## What you need to do
Nothing but the lines from the one with "(** ** The authority *)" down to the one with "Definition sign (text" should be returned, exactly and with both ends included, from the material below.

═════ Task data ═════

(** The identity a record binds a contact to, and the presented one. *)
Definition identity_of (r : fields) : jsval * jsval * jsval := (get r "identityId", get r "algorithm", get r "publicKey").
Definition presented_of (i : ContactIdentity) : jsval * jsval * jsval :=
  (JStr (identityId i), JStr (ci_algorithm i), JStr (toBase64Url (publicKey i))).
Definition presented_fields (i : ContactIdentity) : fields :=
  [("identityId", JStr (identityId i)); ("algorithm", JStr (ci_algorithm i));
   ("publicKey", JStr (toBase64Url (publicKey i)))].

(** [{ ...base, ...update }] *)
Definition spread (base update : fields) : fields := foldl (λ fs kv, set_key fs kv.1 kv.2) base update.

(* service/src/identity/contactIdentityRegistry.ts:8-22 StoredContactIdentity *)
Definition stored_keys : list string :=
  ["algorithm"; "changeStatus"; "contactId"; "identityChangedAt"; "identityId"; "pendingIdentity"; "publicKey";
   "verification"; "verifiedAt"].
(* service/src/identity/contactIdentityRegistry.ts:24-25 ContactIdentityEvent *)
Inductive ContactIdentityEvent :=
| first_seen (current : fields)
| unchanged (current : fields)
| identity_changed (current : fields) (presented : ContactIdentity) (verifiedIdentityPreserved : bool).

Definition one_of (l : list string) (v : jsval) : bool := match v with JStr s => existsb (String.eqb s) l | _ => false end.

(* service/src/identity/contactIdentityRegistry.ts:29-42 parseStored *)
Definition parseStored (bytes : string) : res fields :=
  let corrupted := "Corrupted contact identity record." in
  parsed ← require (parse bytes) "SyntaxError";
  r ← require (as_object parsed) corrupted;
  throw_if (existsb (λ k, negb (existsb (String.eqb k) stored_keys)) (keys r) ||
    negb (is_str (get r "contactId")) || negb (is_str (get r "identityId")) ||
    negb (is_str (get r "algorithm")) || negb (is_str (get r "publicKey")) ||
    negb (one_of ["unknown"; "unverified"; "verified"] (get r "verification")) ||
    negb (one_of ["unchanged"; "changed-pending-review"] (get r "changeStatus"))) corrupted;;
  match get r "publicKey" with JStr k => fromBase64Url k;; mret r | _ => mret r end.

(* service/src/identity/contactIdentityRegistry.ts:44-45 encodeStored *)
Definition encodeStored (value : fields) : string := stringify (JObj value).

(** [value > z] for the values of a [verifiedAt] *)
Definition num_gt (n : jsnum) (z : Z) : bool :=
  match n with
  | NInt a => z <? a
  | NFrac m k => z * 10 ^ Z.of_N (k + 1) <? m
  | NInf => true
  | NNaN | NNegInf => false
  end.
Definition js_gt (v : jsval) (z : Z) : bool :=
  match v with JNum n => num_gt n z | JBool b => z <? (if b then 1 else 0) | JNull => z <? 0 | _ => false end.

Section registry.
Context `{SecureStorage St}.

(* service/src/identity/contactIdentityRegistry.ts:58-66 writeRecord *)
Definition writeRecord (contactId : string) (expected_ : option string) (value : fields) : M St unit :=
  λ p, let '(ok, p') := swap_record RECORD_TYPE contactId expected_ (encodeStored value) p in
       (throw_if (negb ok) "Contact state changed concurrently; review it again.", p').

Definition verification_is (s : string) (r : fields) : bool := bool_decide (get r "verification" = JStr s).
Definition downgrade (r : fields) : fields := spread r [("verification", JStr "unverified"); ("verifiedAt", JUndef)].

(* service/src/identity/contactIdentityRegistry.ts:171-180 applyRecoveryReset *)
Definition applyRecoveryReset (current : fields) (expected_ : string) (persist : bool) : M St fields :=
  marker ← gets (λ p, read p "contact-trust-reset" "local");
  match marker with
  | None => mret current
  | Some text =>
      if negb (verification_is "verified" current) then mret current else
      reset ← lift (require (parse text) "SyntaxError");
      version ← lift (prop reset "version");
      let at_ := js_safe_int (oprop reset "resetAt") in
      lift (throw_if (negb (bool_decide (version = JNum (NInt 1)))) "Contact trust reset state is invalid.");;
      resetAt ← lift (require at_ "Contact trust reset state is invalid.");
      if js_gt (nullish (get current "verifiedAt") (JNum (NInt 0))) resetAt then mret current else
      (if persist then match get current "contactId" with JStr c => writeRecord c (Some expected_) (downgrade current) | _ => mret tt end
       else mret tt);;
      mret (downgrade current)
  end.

═════
═════ Task data ═════

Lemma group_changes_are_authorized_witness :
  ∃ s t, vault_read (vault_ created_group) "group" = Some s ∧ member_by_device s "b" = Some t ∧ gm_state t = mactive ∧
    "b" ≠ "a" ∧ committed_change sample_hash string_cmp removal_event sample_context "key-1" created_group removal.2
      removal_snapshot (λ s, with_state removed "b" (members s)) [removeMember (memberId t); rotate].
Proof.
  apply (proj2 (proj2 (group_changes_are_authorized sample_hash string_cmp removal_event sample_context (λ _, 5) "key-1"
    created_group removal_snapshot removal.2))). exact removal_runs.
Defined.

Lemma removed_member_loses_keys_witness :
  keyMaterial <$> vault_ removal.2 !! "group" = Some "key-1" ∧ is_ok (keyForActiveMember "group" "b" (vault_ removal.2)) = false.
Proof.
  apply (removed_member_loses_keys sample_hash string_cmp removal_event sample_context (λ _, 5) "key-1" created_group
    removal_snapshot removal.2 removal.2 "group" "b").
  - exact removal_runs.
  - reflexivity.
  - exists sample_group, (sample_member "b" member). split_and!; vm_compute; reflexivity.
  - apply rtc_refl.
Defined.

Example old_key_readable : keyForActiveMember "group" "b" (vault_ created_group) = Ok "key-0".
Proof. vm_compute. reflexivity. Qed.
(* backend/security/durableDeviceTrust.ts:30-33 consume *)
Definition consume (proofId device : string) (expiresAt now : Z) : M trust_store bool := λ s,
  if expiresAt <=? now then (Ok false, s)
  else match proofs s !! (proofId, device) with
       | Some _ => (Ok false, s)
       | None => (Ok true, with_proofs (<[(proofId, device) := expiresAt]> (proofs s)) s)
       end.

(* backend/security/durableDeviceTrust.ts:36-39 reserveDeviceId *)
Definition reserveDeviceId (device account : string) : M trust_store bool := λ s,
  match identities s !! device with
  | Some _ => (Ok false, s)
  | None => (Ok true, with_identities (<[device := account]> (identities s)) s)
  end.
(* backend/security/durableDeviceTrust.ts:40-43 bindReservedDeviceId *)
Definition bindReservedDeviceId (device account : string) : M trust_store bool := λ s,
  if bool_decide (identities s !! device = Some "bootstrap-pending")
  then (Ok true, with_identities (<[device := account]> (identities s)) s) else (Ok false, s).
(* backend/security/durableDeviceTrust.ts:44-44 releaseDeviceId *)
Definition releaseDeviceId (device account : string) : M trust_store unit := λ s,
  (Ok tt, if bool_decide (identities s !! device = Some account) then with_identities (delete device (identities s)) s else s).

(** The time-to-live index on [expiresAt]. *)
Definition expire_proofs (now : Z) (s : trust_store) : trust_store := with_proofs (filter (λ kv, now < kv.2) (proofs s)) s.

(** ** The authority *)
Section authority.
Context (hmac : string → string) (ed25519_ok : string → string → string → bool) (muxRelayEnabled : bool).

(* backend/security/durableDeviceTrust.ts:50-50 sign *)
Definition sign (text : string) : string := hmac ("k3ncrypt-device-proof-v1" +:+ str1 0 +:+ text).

═════

## Problem solution
(** ** The authority *)
Section authority.
Context (hmac : string → string) (ed25519_ok : string → string → string → bool) (muxRelayEnabled : bool).

(* backend/security/durableDeviceTrust.ts:50-50 sign *)
Definition sign (text : string) : string := hmac ("k3ncrypt-device-proof-v1" +:+ str1 0 +:+ text).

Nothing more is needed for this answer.